Involvement of conserved aspartate and glutamate residues in the catalysis and substrate binding of maize starch synthase

Chemical modification of maize starch synthase IIb-2 (SSIIb-2) using 1-ethyl-3-(3-dimethy-laminopropyl)carbodiimide (EDAC), which modifies acidic amino acid residues, resulted in a time- and concentration-dependent inactivation of SSIIb-2. ADPG1c was found to completely protect SSIIb-2 from inactivation by EDAC. These results suggest that glutamate or aspartate is important for SS activity. On the basis of the sequence identity of SS, conserved acidic amino acids were mutagenized to identify the specific amino acid residues important for SS activity. Three amino acids (D21, D139, and E391) were found to be important for SS activity.
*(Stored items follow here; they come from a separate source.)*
Lemma write_all_elem {A} (key : A → string) l : ∀ m x,
  NoDup (key <$> l) → x ∈ l → write_all key m l !! key x = Some x.
Proof.
  induction l as [|y l IH]; intros m x Hnd Hx; [by apply not_elem_of_nil in Hx|].
  rewrite fmap_cons in Hnd. apply NoDup_cons in Hnd as [Hy Hnd]. cbn [write_all foldl].
  change (foldl _ ?m l) with (write_all key m l). apply elem_of_cons in Hx as [->|Hx]; [|by apply IH].
  rewrite write_all_lookup by done. apply lookup_insert_eq.
Qed.

(** Whatever was written, a lookup finds a record under its own key. *)
Lemma write_all_sound {A} (key : A → string) l : ∀ m id x,
  write_all key m l !! id = Some x → m !! id = Some x ∨ key x = id ∧ x ∈ l.
Proof.
  induction l as [|y l IH]; intros m id x Hx; [by left|]. cbn [write_all foldl] in Hx.
  change (foldl _ ?m l) with (write_all key m l) in Hx. rewrite elem_of_cons.
  destruct (IH _ _ _ Hx) as [Hm|[Hk Hl]]; [|by right; auto].
  apply lookup_insert_Some in Hm as [[Hk ->]|[_ Hm]]; [by right; auto|by left].
Qed.

(** The records in memory, newest first. *)
Lemma newest_first_acked {A} (key : A → string) (P : A → bool) acks :
  NoDup (key <$> acks) →
  newest_first P (write_all key ∅ acks) (key <$> acks) = List.filter P (reverse acks).
Proof.
  intros Hnd. unfold newest_first. f_equal. rewrite <- fmap_reverse.
  assert (Forall (λ x, write_all key ∅ acks !! key x = Some x) (reverse acks)) as Hall.
  { apply Forall_reverse, Forall_forall. intros x Hx. by apply write_all_elem. }
  induction Hall as [|x l Hx Hl IH]; [done|]. cbn [fmap list_fmap omap list_omap].
  rewrite Hx. f_equal. exact IH.
Qed.

(** ** Enumerations in the database *)

Lemma parse_award_type t :
  validPromotionalAwardType t = true →
  parsePromotionalAwardType (FormatInt (PromotionalAwardType_number t)) = Ok t.
Proof. by destruct t. Qed.

Lemma parse_window_type t :
  validSystemWindowEventType t = true →
  parseSystemWindowEventType (FormatInt (SystemWindowEventType_number t)) = Ok t.
Proof. by destruct t. Qed.

(** A number above 2^32 is read as the type of its low 32 bits. *)
Lemma parse_award_type_truncates :
  parsePromotionalAwardType "4294967297" = Ok PROMOTIONAL_AWARD_TYPE_FREEPLAY.
Proof. reflexivity. Qed.

(** ** Well-formed records *)

(** A time a sender gave, or one the service wrote. *)
Definition stamped (v : string) : Prop :=
  is_Some (ParseRFC3339Nano v) ∨ ∃ t, v = FormatRFC3339Nano t.

Definition positive (m : option Money) : Prop :=
  ∃ a c, m = Some (mkMoney a c) ∧ 0 < a ∧ c ≠ "".

Record bonus_ok (x : BonusTransaction) : Prop := {
  bo_id : bt_BonusTransactionId x ≠ "";
  bo_equipment : bt_EquipmentId x ≠ "";
  bo_player : bt_PlayerId x ≠ "";
  bo_amount : positive (bt_Amount x);
  bo_time : stamped (bt_OccurredAt x) }.

Record award_ok (x : PromotionalAward) : Prop := {
  aw_id : pa_PromotionalAwardId x ≠ "";
  aw_player : pa_PlayerId x ≠ "";
  aw_type : validPromotionalAwardType (pa_AwardType x) = true;
  aw_amount : positive (pa_Amount x);
  aw_time : stamped (pa_OccurredAt x) }.

Record window_ok (x : SystemWindowEvent) : Prop := {
  wo_id : we_EventId x ≠ "";
  wo_equipment : we_EquipmentId x ≠ "";
  wo_window : we_WindowId x ≠ "";
  wo_type : validSystemWindowEventType (we_EventType x) = true;
  wo_time : stamped (we_EventTime x) }.

Lemma positive_amount m : invalidAmount m = false → positive m.
Proof.
  unfold invalidAmount. destruct m as [[a c]|]; [|done]. simpl. intros [Ha Hc]%orb_false_iff.
  apply Z.leb_gt in Ha. apply bool_decide_eq_false in Hc. by exists a, c.
Qed.

Lemma stamped_given v : bad_timestamp v = false → v ≠ "" → stamped v.
Proof.
  unfold bad_timestamp, parseRFC3339Strict. intros Hb Hv. rewrite bool_decide_eq_false_2 in Hb by done.
  rewrite decide_False in Hb by done. simpl in Hb. left. by destruct (ParseRFC3339Nano v).
Qed.

(** What completing a record gives. *)
Section fill.
Context {D S A : Type} `{!Wall, !Crypto}.
Context (id time : A → string) (set_id set_time : string → A → A) (next : M (Svc D S) string).
Context (x : A) (set_id_id : set_id (id x) x = x) (set_time_time : ∀ i, set_time (time x) (set_id i x) = set_id i x).
Context (time_set_id : ∀ i, time (set_id i x) = time x).

(** The time the record came with, or one the service wrote. *)
Definition given_or_now (v : string) : Prop :=
  v = time x ∧ v ≠ "" ∨ time x = "" ∧ ∃ t, v = FormatRFC3339Nano t.

Lemma fill_wlp (Q : A → Prop) s :
  (∀ s, wlp next (λ i _, i ≠ "") s) →
  (∀ i v, i ≠ "" → given_or_now v → Q (set_time v (set_id i x))) →
  wlp (fill id time set_id set_time next x) (λ y _, Q y) s.
Proof.
  intros Hnext HQ. unfold fill.
  eapply (post_seq _ _ _ (λ y _, ∃ i, i ≠ "" ∧ y = set_id i x)).
  - case_decide as Hid.
    + eapply post_seq; [apply Hnext|]. intros i s' Hi. apply post_ret. eauto.
    + apply post_ret. by exists (id x).
  - intros y s' (i & Hi & ->). rewrite time_set_id. case_decide as Ht.
    + apply wlp_skip. intros t s''. apply post_ret, HQ; [done|right; eauto].
    + apply post_ret. rewrite <- set_time_time. apply HQ; [done|by left].
Qed.

Lemma fill_mspec T h σ evs (N : string → S → Prop) (Q : A → S → list Event → Prop) :
  (id x = "" → mspec T next h σ evs (λ i σ' evs', evs' = evs ∧ N i σ')) →
  (id x ≠ "" → N (id x) σ) →
  (∀ i v σ', N i σ' → given_or_now v → Q (set_time v (set_id i x)) σ' evs) →
  mspec T (fill id time set_id set_time next x) h σ evs Q.
Proof.
  intros Hnext Hid HQ. unfold fill. apply mspec_bind.
  eapply (mspec_mono _ _ _ _ _ (λ y σ' evs', evs' = evs ∧ ∃ i, N i σ' ∧ y = set_id i x)).
  - case_decide as Hi.
    + mstep. eapply mspec_mono; [by apply Hnext|]. intros i σ' evs' [-> Hn]. mstep. eauto.
    + mstep. split; [done|]. exists (id x). split; [by apply Hid|done].
  - intros y σ' evs' (-> & i & Hn & ->). rewrite time_set_id. case_decide as Ht.
    + mstep. mstep. mstep. apply HQ; [done|right; eauto].
    + mstep. rewrite <- set_time_time. apply HQ; [done|by left].
Qed.
End fill.

Section promotions.
Context {D : Type} `{!Wall, !Crypto, !JsonValid, !AuditDB D, !ExtensionsDB D}.
Abbreviation PM := (M (Svc D PromotionsState)).
Implicit Types (σ : PromotionsState) (s : Svc D PromotionsState) (T : Time → Prop)
  (evs : list Event) (ctx : option Context).

(** ** Runs *)

Inductive promo_req :=
| PBonus (ctx : option Context) (req : option RecordBonusTransactionRequest)
| PAward (ctx : option Context) (req : option RecordPromotionalAwardRequest)
| PListBonus (ctx : option Context) (req : option ListRecentBonusTransactionsRequest)
| PListAwards (ctx : option Context) (req : option ListPromotionalAwardsRequest).

(** The records a response returns to the sender. *)
Inductive promo_ack := AckBonus (x : BonusTransaction) | AckAward (x : PromotionalAward).

Definition promo_serve (q : promo_req) : PM (list promo_ack) :=
  match q with
  | PBonus ctx req => r ← RecordBonusTransaction ctx req;
      mret (option_list (AckBonus <$> sr_Record r))
  | PAward ctx req => r ← RecordPromotionalAward ctx req;
      mret (option_list (AckAward <$> sr_Record r))
  | PListBonus ctx req => ListRecentBonusTransactions ctx req;; mret []
  | PListAwards ctx req => ListPromotionalAwards ctx req;; mret []
  end.

Fixpoint promo_serve_all (qs : list promo_req) : PM (list promo_ack) :=
  match qs with
  | [] => mret []
  | q :: qs => a ← promo_serve q; l ← promo_serve_all qs; mret (a ++ l)
  end.

Definition acked_bonuses (l : list promo_ack) : list BonusTransaction :=
  omap (λ a, match a with AckBonus x => Some x | _ => None end) l.
Definition acked_awards (l : list promo_ack) : list PromotionalAward :=
  omap (λ a, match a with AckAward x => Some x | _ => None end) l.

(** ** With any database *)

(** Every record in memory is well formed and stored under its own id. *)
Record promo_typed σ : Prop := {
  pt_bonus id x : bonusTx σ !! id = Some x → bt_BonusTransactionId x = id ∧ bonus_ok x;
  pt_award id x : awards σ !! id = Some x → pa_PromotionalAwardId x = id ∧ award_ok x }.

Definition typed_step (σ σ' : PromotionsState) : Prop := promo_typed σ → promo_typed σ'.

#[local] Instance typed_step_preorder : PreOrder typed_step.
Proof. split; unfold typed_step; [by intros σ|]. intros σ1 σ2 σ3. auto. Qed.

Lemma write_bonus_typed σ x :
  bonus_ok x →
  typed_step σ (σ <| bonusTx ::= insert (bt_BonusTransactionId x) x |>
                  <| bonusOrder ::= λ l, l ++ [bt_BonusTransactionId x] |>).
Proof.
  intros Hx [Hb Ha]. split; simpl; [|done]. intros id y. rewrite lookup_insert_Some. naive_solver.
Qed.

Lemma write_award_typed σ x :
  award_ok x →
  typed_step σ (σ <| awards ::= insert (pa_PromotionalAwardId x) x |>
                  <| awardOrder ::= λ l, l ++ [pa_PromotionalAwardId x] |>).
Proof.
  intros Hx [Hb Ha]. split; simpl; [done|]. intros id y. rewrite lookup_insert_Some. naive_solver.
Qed.


Lemma fill_bonus_ok x s :
  invalid_bonus x = false → bad_timestamp (bt_OccurredAt x) = false →
  wlp (fill_bonus x) (λ y _, bonus_ok y) s.
Proof.
  unfold invalid_bonus. intros Hv Ht. rewrite !orb_false_iff, !bool_decide_eq_false in Hv.
  destruct Hv as [[He Hp] Ham%positive_amount]. apply fill_wlp; try by destruct x.
  intros i v Hi Hv. split; try done. simpl.
  destruct Hv as [[-> Hne]|[_ [t ->]]]; [by apply stamped_given|right; eauto].
Qed.

Lemma fill_award_ok x s :
  invalid_award x = false → bad_timestamp (pa_OccurredAt x) = false →
  wlp (fill_award x) (λ y _, award_ok y) s.
Proof.
  unfold invalid_award. intros Hv Ht.
  rewrite !orb_false_iff, !bool_decide_eq_false, negb_false_iff in Hv.
  destruct Hv as [[Hp Hty] Ham%positive_amount]. apply fill_wlp; try by destruct x.
  intros i v Hi Hv. split; try done. simpl.
  destruct Hv as [[-> Hne]|[_ [t ->]]]; [by apply stamped_given|right; eauto].
Qed.

Ltac psteps :=
  repeat match goal with
  | |- _ => progress (unfold promo_denied, promotions_appendAudit, stored_reply, page_reply,
      persistBonusTransaction, persistPromotionalAward, listBonusTransactionsFromDB,
      listPromotionalAwardsFromDB, page)
  | |- _ => fstep
  end.

Lemma keeps_RecordBonusTransaction ctx req :
  keeps (field_frame typed_step) (RecordBonusTransaction ctx req).
Proof.
  unfold RecordBonusTransaction. cbv zeta. destruct (req ≫= rb_Transaction) as [x|]; [|psteps].
  destruct (invalid_bonus x) eqn:Hv; [psteps|].
  destruct (bad_timestamp (bt_OccurredAt x)) eqn:Ht; [psteps|].
  destruct (promotions_authorize ctx _) as [ok why]. destruct ok; simpl negb; cbv iota; [|psteps].
  refine (keeps_bind _ _ _ _ _); [psteps|]. intros _.
  refine (keeps_bind _ _ _ _ _); [|intros ?; psteps]. apply keeps_on_panic.
  refine (keeps_bind_with _ bonus_ok _ _ _ _ _).
  - unfold fill_bonus, fill, nextBonusIDLocked. psteps. intros σ []. by split.
  - intros s. by apply fill_bonus_ok.
  - intros y Hy. psteps. intros σ. by apply write_bonus_typed.
Qed.

Lemma keeps_RecordPromotionalAward ctx req :
  keeps (field_frame typed_step) (RecordPromotionalAward ctx req).
Proof.
  unfold RecordPromotionalAward. cbv zeta. destruct (req ≫= ra_Award) as [x|]; [|psteps].
  destruct (invalid_award x) eqn:Hv; [psteps|].
  destruct (bad_timestamp (pa_OccurredAt x)) eqn:Ht; [psteps|].
  destruct (promotions_authorize ctx _) as [ok why]. destruct ok; simpl negb; cbv iota; [|psteps].
  refine (keeps_bind _ _ _ _ _); [psteps|]. intros _.
  refine (keeps_bind _ _ _ _ _); [|intros ?; psteps]. apply keeps_on_panic.
  refine (keeps_bind_with _ award_ok _ _ _ _ _).
  - unfold fill_award, fill, nextAwardIDLocked. psteps. intros σ []. by split.
  - intros s. by apply fill_award_ok.
  - intros y Hy. psteps. intros σ. by apply write_award_typed.
Qed.

Lemma keeps_promo_serve_all qs : keeps (field_frame typed_step) (promo_serve_all qs).
Proof.
  induction qs as [|q qs IH]; cbn [promo_serve_all]; [refine (keeps_ret _ _)|].
  refine (keeps_bind _ _ _ _ _); [|intros a; refine (keeps_bind _ _ _ _ _); [exact IH|intros l;
    refine (keeps_ret _ _)]].
  destruct q; cbn [promo_serve]; (refine (keeps_bind _ _ _ _ _); [|intros ?; refine (keeps_ret _ _)]).
  - apply keeps_RecordBonusTransaction.
  - apply keeps_RecordPromotionalAward.
  - unfold ListRecentBonusTransactions. cbv zeta. psteps.
  - unfold ListPromotionalAwards. cbv zeta. psteps.
Qed.

(** Promotions are well formed: with any database, however it fails, and
    whatever was sent, every bonus transaction and every award the service holds
    is stored under its own non-empty id, names its player (and equipment), has
    a positive amount in a named currency and a supported type, and carries a
    valid timestamp of the sender or one the service wrote. *)
Theorem promotions_typed clk handle qs acks s :
  promo_serve_all qs (NewPromotionsService clk handle) = Done acks s → promo_typed (st s).
Proof.
  intros E. apply (post_elim True _ _ _ _ _ (keeps_promo_serve_all qs _) E).
  split; simpl; intros id x Hx; by apply lookup_empty_Some in Hx.
Qed.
D21N showed 4% of the wild-type enzyme activity and a 10-fold decrease in the affinity for ADPG1c, while the conservative change from D21 to E resulted in a decrease in V-max and no change in affinity for ADPG1c, suggesting that the negative charge is important for ADPG1c binding. When sites D139 and E391 were changed to their respective amide form, no SS activity was detected. With the conservative change, D139E showed a decrease in V-max and no changes in apparent K-m for substrates. E391D showed a 9-fold increase in K-m for ADPG1c, a 12-fold increase in apparent K-m for glycogen, and a 4-fold increase in apparent K-m for amylopectin. The circular dichroism analysis indicates that these kinetic changes may not be due to a major conformation change in the protein. These results provide the first evidence that the conserved aspartate and glutamate residues could be involved in the catalysis or substrate binding of SS.